*** Provided material ***
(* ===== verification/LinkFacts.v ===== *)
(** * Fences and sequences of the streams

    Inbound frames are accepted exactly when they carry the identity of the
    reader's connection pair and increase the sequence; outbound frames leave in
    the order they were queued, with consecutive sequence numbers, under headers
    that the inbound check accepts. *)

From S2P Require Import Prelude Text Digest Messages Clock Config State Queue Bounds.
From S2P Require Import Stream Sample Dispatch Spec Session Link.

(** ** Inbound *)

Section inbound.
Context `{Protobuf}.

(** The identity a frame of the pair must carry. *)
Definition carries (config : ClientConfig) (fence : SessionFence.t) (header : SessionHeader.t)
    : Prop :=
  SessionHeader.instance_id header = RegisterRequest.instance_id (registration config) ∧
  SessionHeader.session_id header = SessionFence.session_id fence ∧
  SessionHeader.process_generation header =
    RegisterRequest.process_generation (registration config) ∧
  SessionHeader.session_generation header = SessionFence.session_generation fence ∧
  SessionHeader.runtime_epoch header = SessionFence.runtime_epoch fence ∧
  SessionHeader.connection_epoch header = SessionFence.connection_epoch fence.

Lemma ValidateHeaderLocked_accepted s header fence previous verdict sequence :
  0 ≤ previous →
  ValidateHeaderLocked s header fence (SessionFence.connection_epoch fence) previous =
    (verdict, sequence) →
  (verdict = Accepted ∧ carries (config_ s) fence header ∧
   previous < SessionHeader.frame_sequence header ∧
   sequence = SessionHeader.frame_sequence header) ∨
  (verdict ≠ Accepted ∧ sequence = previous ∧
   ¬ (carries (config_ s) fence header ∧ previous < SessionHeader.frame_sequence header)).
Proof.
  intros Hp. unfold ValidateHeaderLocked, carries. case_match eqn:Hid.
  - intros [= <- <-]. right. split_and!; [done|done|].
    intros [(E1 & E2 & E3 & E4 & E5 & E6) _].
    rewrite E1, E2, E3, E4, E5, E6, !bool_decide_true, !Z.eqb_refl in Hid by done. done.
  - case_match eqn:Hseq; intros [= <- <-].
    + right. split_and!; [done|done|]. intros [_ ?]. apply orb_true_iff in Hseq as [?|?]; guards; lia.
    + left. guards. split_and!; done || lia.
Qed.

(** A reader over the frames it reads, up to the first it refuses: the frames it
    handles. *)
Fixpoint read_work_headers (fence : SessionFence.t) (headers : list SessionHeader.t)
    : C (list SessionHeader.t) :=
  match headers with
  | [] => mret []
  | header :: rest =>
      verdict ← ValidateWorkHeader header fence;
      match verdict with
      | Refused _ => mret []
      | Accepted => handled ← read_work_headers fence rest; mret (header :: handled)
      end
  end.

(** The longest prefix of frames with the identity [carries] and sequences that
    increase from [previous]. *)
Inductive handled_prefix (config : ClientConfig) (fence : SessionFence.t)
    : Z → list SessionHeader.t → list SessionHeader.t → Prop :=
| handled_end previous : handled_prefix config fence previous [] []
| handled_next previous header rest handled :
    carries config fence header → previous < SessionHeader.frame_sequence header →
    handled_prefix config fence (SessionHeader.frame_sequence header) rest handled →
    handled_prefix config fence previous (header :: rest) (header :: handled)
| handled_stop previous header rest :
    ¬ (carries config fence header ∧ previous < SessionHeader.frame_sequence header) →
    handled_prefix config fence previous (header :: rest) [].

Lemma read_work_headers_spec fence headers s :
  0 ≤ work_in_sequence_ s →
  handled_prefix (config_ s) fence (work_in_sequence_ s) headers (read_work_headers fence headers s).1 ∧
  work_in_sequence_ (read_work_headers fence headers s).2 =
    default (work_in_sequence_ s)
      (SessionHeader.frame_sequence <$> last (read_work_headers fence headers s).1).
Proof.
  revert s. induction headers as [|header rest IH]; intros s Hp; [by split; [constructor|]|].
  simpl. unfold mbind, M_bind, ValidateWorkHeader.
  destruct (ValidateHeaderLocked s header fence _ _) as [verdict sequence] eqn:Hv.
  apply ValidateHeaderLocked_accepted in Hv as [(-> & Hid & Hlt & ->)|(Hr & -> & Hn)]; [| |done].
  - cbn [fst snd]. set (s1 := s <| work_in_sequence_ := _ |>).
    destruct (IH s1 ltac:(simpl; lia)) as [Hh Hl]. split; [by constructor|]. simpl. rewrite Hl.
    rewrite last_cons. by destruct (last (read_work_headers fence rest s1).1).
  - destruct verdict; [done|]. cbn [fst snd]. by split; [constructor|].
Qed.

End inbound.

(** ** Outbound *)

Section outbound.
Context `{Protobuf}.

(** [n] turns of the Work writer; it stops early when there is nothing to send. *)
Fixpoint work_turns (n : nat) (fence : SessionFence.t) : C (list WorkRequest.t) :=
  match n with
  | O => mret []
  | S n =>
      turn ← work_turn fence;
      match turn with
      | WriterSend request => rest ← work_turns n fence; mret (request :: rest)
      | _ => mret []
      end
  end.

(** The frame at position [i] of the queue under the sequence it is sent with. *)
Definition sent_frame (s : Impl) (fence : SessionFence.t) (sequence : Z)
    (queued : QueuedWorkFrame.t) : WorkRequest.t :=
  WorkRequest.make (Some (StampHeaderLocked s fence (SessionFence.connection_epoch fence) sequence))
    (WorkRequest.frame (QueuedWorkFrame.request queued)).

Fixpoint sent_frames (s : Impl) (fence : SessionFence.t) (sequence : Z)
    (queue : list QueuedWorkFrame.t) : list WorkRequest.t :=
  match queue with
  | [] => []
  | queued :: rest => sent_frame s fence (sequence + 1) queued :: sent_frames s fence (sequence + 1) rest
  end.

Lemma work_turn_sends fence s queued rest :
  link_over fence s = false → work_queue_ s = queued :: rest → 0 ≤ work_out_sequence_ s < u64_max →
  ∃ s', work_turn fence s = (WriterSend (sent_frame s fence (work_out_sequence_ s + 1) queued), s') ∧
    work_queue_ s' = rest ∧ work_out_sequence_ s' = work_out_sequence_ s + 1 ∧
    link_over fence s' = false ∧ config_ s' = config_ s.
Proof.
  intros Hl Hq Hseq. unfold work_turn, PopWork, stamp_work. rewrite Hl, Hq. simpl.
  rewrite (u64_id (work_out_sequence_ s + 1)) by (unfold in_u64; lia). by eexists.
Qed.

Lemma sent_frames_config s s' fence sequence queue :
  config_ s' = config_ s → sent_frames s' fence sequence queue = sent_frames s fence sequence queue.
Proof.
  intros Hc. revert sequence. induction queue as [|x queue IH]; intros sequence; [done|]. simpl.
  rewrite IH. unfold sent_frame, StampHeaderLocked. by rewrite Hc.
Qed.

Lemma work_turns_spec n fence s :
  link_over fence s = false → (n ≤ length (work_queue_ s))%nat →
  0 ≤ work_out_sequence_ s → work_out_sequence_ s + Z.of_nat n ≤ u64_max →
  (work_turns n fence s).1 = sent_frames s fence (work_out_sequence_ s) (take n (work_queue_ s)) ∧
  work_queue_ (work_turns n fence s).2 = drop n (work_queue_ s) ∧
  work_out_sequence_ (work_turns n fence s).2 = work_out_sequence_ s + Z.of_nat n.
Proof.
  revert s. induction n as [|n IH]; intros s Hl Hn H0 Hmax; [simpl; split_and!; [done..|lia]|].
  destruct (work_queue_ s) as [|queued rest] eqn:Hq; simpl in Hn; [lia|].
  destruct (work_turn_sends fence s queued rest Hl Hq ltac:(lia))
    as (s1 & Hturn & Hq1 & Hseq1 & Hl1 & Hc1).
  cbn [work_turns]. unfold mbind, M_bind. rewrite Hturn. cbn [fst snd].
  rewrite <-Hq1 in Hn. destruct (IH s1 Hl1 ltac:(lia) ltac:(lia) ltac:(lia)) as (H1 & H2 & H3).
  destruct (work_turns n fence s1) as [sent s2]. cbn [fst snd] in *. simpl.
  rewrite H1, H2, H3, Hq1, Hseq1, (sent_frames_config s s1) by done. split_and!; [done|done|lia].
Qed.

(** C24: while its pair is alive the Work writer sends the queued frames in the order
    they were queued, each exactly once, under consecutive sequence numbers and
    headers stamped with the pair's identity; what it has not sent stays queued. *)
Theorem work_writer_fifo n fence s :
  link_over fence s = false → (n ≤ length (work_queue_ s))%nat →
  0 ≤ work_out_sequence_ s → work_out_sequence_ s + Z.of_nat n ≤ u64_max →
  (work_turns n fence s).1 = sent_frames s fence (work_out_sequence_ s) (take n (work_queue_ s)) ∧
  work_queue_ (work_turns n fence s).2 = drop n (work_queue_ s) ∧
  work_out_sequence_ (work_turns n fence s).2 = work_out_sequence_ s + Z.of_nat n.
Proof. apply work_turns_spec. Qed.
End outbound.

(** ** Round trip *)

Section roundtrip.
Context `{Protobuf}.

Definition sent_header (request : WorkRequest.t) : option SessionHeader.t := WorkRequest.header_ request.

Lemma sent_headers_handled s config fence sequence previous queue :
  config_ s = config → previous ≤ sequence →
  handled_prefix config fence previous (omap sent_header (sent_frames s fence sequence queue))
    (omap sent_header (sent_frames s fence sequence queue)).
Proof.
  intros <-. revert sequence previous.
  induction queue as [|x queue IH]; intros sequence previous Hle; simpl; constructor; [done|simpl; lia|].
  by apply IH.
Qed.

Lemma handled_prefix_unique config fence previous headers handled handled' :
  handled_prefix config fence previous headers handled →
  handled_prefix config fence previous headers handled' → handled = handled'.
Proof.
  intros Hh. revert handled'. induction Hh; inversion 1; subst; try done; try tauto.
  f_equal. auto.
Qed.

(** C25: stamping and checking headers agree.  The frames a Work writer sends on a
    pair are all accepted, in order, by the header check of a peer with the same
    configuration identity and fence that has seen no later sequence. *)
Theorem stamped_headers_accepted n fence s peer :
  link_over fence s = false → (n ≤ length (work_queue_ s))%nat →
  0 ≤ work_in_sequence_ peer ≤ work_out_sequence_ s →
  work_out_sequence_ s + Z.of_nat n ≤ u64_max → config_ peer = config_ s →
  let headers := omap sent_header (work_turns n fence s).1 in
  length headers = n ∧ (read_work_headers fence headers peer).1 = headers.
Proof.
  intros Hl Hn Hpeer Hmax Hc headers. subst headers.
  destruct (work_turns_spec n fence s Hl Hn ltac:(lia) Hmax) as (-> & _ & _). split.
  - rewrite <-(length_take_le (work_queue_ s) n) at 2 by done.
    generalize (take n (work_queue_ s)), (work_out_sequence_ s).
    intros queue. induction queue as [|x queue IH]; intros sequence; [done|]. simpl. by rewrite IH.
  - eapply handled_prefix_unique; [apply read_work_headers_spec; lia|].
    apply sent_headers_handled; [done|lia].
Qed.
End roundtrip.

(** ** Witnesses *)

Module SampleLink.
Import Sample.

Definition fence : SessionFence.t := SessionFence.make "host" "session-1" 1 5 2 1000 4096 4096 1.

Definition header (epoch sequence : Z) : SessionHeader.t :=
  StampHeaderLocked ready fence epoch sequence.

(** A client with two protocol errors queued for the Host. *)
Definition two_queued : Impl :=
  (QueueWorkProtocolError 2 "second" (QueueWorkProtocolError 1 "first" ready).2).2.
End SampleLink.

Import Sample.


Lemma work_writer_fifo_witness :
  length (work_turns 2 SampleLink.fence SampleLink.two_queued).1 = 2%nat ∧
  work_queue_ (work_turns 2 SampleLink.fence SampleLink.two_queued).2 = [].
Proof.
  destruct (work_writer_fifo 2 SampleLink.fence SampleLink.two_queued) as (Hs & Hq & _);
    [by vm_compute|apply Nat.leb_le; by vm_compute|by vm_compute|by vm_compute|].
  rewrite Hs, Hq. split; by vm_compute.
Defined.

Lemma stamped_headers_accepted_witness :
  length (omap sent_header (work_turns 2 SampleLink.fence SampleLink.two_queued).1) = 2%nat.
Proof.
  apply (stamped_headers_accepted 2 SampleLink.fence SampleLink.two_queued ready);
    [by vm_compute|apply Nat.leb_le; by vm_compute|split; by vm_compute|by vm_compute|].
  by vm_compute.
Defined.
*** End of Provided material ***
Go through the data above and return each line containing the string "with".

> The completed task
    the order they were queued, with consecutive sequence numbers, under headers
  match headers with
      match verdict with
(** The longest prefix of frames with the identity [carries] and sequences that
  match n with
      match turn with
(** The frame at position [i] of the queue under the sequence it is sent with. *)
  match queue with
    headers stamped with the pair's identity; what it has not sent stays queued. *)
    pair are all accepted, in order, by the header check of a peer with the same
(** A client with two protocol errors queued for the Host. *)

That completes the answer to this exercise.